__DATA EXCERPTS__:
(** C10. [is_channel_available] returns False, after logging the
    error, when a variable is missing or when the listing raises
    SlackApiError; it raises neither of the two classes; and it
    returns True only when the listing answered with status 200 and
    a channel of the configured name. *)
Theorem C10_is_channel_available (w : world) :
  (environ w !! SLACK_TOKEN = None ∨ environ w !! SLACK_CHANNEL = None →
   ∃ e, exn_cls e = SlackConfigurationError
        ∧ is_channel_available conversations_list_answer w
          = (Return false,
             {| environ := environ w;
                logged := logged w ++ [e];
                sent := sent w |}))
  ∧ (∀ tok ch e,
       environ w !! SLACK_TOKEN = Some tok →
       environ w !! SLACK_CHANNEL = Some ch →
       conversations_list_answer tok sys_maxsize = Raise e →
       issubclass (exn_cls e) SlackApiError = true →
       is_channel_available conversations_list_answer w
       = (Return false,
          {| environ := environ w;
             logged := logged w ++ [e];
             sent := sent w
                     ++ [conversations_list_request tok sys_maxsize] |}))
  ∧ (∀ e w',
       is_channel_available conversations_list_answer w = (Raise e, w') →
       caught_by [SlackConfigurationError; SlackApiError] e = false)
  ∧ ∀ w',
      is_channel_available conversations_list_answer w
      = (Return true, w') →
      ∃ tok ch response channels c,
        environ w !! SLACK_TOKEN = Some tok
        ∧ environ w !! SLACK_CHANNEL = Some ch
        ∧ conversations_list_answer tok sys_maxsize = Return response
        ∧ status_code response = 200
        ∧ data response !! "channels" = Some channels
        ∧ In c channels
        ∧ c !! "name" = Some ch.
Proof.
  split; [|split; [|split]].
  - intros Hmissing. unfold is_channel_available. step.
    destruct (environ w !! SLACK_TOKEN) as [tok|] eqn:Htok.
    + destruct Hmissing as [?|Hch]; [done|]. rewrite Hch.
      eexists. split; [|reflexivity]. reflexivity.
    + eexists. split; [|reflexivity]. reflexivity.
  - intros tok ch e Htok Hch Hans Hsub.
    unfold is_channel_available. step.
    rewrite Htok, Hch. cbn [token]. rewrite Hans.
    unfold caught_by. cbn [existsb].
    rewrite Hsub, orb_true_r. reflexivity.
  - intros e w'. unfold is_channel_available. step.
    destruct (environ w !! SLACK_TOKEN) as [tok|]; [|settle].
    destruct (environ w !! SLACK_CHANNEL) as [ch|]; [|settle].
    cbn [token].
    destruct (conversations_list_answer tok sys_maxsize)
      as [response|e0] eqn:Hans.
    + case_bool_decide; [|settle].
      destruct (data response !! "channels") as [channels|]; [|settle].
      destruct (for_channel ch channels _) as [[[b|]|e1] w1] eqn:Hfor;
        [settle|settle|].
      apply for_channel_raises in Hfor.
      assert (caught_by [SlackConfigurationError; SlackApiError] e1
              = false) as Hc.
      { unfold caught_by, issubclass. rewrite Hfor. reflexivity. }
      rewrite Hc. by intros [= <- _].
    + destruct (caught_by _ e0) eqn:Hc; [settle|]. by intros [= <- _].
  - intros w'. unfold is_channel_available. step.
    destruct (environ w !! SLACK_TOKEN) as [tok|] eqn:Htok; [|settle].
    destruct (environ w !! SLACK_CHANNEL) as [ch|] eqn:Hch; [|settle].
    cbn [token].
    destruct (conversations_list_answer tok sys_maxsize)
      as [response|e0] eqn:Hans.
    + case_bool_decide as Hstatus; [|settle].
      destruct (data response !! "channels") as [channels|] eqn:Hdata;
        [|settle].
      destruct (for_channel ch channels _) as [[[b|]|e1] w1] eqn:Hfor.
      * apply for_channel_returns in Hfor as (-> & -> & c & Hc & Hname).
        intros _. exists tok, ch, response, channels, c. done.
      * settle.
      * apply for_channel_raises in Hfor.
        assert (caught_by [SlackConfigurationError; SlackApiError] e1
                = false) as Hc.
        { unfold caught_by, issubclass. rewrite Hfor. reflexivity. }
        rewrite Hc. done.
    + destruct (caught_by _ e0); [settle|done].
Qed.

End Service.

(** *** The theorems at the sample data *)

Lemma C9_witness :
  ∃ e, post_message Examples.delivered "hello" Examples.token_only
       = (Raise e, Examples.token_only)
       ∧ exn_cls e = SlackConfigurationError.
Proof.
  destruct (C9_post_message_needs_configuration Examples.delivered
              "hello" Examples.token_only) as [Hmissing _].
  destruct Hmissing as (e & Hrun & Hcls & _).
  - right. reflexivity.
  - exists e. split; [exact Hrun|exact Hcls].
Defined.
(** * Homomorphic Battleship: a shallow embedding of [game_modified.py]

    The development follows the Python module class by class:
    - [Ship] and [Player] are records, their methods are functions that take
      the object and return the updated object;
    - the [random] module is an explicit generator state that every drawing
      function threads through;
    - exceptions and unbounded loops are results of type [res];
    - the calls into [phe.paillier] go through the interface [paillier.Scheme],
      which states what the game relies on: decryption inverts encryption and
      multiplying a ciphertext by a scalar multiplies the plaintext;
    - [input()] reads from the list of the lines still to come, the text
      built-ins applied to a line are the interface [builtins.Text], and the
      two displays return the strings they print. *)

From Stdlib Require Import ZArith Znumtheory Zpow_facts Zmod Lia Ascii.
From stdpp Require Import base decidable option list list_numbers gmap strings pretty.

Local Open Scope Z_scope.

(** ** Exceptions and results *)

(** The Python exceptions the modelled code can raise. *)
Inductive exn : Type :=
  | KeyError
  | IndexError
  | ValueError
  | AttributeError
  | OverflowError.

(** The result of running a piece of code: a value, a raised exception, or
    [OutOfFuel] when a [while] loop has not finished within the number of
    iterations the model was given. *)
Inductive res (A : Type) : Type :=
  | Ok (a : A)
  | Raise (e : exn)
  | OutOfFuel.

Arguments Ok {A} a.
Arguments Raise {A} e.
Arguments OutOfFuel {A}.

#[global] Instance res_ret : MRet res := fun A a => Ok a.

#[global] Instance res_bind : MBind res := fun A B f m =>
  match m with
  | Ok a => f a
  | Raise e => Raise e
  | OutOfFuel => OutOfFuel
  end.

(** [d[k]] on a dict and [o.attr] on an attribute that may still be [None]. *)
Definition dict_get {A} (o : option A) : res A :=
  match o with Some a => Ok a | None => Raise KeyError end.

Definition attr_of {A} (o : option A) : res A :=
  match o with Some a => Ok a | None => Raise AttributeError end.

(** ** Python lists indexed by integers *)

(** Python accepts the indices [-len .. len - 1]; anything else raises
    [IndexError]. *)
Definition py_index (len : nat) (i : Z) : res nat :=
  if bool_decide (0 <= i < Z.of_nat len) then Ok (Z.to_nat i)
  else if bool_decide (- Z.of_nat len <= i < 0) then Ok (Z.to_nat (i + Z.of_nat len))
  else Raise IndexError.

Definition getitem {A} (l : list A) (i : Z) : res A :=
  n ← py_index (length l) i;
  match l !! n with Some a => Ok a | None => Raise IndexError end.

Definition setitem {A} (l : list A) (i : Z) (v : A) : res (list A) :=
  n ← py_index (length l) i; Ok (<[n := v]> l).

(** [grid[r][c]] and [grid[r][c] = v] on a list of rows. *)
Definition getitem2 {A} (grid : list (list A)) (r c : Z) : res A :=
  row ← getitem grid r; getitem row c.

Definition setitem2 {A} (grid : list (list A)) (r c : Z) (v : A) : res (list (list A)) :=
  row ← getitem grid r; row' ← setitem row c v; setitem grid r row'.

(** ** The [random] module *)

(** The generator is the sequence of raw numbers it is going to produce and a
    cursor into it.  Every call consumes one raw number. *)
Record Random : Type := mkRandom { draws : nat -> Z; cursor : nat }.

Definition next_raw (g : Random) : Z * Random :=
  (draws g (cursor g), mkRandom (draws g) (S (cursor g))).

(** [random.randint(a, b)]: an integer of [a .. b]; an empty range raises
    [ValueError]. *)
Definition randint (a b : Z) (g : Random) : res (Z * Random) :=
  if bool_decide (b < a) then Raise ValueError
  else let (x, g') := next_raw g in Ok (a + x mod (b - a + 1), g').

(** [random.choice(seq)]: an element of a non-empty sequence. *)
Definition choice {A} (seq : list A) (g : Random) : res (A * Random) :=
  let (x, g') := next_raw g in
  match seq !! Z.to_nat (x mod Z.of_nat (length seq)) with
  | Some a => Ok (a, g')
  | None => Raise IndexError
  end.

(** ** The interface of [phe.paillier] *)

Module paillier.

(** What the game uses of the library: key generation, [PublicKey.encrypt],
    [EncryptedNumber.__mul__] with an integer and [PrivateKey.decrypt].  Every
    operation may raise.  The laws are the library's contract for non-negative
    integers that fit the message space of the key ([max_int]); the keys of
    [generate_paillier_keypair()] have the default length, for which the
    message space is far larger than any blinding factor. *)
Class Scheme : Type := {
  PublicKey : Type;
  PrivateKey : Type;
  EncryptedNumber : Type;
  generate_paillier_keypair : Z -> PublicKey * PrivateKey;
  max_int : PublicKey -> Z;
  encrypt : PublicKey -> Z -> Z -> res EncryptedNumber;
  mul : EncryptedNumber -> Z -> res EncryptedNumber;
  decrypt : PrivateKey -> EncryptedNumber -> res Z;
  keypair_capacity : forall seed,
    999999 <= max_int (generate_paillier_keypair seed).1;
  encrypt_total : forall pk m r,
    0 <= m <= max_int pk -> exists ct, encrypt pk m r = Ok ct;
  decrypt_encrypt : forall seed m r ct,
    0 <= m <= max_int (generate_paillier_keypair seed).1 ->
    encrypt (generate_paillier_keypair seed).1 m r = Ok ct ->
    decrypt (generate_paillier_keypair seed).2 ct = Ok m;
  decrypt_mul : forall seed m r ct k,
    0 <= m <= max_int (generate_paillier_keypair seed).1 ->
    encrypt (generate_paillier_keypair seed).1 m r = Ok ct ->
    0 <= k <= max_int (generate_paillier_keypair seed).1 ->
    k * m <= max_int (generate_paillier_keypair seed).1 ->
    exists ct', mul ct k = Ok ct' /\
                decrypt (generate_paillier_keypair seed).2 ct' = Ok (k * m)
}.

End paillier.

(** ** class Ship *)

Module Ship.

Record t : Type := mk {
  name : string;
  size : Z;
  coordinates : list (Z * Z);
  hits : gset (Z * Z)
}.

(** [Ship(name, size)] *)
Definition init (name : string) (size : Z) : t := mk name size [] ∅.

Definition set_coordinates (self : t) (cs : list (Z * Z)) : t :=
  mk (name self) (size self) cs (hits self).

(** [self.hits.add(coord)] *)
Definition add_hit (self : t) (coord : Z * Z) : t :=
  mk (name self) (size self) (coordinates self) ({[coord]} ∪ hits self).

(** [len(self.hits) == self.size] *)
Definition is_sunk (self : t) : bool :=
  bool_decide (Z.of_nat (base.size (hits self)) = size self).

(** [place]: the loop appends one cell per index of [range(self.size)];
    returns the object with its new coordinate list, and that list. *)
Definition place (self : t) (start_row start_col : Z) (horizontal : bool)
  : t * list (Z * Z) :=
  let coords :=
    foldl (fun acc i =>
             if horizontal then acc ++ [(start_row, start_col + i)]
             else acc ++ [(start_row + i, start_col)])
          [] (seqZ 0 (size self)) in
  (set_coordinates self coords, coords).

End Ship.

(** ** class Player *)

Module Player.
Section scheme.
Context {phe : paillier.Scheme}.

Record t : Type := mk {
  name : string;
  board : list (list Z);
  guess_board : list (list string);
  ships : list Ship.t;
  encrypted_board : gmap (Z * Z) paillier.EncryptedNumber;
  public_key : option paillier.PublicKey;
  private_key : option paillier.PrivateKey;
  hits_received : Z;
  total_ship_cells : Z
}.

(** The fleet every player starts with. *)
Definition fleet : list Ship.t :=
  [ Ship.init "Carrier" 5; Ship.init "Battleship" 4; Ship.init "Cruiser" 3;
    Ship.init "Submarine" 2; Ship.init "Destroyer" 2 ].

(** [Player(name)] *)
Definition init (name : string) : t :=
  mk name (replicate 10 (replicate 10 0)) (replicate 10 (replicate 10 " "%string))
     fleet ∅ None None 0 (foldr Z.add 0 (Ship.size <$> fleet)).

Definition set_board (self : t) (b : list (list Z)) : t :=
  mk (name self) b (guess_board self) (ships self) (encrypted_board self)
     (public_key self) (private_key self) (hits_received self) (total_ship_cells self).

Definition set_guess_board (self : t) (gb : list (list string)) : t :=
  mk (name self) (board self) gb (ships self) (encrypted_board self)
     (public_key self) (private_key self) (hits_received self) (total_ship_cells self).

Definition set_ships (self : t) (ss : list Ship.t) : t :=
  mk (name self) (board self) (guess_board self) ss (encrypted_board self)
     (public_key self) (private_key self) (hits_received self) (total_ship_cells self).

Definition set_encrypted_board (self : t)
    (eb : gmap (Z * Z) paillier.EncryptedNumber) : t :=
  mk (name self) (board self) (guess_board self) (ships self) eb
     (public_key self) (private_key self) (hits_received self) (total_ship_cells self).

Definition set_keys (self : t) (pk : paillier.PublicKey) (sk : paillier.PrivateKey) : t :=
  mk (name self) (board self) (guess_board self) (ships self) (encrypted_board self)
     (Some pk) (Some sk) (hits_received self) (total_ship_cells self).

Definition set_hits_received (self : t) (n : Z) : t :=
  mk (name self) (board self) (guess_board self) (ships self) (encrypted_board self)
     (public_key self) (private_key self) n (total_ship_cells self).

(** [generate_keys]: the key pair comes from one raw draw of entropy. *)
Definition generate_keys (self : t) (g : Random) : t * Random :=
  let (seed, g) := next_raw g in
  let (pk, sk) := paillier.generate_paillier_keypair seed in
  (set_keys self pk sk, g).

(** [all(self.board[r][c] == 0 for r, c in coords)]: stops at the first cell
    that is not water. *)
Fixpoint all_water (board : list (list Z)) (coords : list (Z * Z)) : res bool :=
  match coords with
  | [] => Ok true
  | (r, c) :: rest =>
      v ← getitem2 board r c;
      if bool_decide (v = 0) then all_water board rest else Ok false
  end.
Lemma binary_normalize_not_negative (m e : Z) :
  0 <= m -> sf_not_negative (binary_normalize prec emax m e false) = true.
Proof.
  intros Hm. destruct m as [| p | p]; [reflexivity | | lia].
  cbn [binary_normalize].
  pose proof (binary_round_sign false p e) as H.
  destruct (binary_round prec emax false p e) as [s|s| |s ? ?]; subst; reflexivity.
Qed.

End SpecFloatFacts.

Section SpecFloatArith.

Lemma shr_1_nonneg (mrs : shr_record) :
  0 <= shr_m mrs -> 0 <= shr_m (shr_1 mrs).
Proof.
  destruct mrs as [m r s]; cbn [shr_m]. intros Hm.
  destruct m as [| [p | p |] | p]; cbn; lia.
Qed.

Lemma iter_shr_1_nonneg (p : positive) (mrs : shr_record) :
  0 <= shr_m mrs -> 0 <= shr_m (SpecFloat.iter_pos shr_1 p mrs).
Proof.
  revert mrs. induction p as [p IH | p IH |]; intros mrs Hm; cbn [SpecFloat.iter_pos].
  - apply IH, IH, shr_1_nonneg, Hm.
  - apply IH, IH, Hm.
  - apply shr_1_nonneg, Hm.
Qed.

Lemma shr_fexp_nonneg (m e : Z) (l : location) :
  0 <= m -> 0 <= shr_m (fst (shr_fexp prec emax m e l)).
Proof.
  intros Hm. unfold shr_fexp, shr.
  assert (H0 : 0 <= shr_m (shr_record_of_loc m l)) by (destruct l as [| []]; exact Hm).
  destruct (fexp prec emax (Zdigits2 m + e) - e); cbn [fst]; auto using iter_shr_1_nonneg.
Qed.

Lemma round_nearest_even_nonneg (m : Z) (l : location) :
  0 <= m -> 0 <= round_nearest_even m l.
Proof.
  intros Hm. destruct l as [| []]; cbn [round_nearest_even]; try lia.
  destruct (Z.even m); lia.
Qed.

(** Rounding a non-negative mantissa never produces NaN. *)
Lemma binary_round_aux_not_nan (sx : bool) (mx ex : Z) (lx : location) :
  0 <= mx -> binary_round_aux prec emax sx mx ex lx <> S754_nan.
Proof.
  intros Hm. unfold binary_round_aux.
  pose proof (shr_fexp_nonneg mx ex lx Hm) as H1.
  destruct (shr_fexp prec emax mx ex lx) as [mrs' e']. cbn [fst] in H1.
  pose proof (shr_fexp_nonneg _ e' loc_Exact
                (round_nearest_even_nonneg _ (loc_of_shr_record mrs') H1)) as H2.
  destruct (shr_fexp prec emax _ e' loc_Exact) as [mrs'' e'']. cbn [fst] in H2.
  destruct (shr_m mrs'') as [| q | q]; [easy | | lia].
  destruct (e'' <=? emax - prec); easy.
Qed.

__GOAL OF THE EXERCISE__:
Repeat, character for character, the lines of the material above from the line with "(** [place]: the" through the line with "Module Player.".

__SOLUTION__:
(** [place]: the loop appends one cell per index of [range(self.size)];
    returns the object with its new coordinate list, and that list. *)
Definition place (self : t) (start_row start_col : Z) (horizontal : bool)
  : t * list (Z * Z) :=
  let coords :=
    foldl (fun acc i =>
             if horizontal then acc ++ [(start_row, start_col + i)]
             else acc ++ [(start_row + i, start_col)])
          [] (seqZ 0 (size self)) in
  (set_coordinates self coords, coords).

End Ship.

(** ** class Player *)

Module Player.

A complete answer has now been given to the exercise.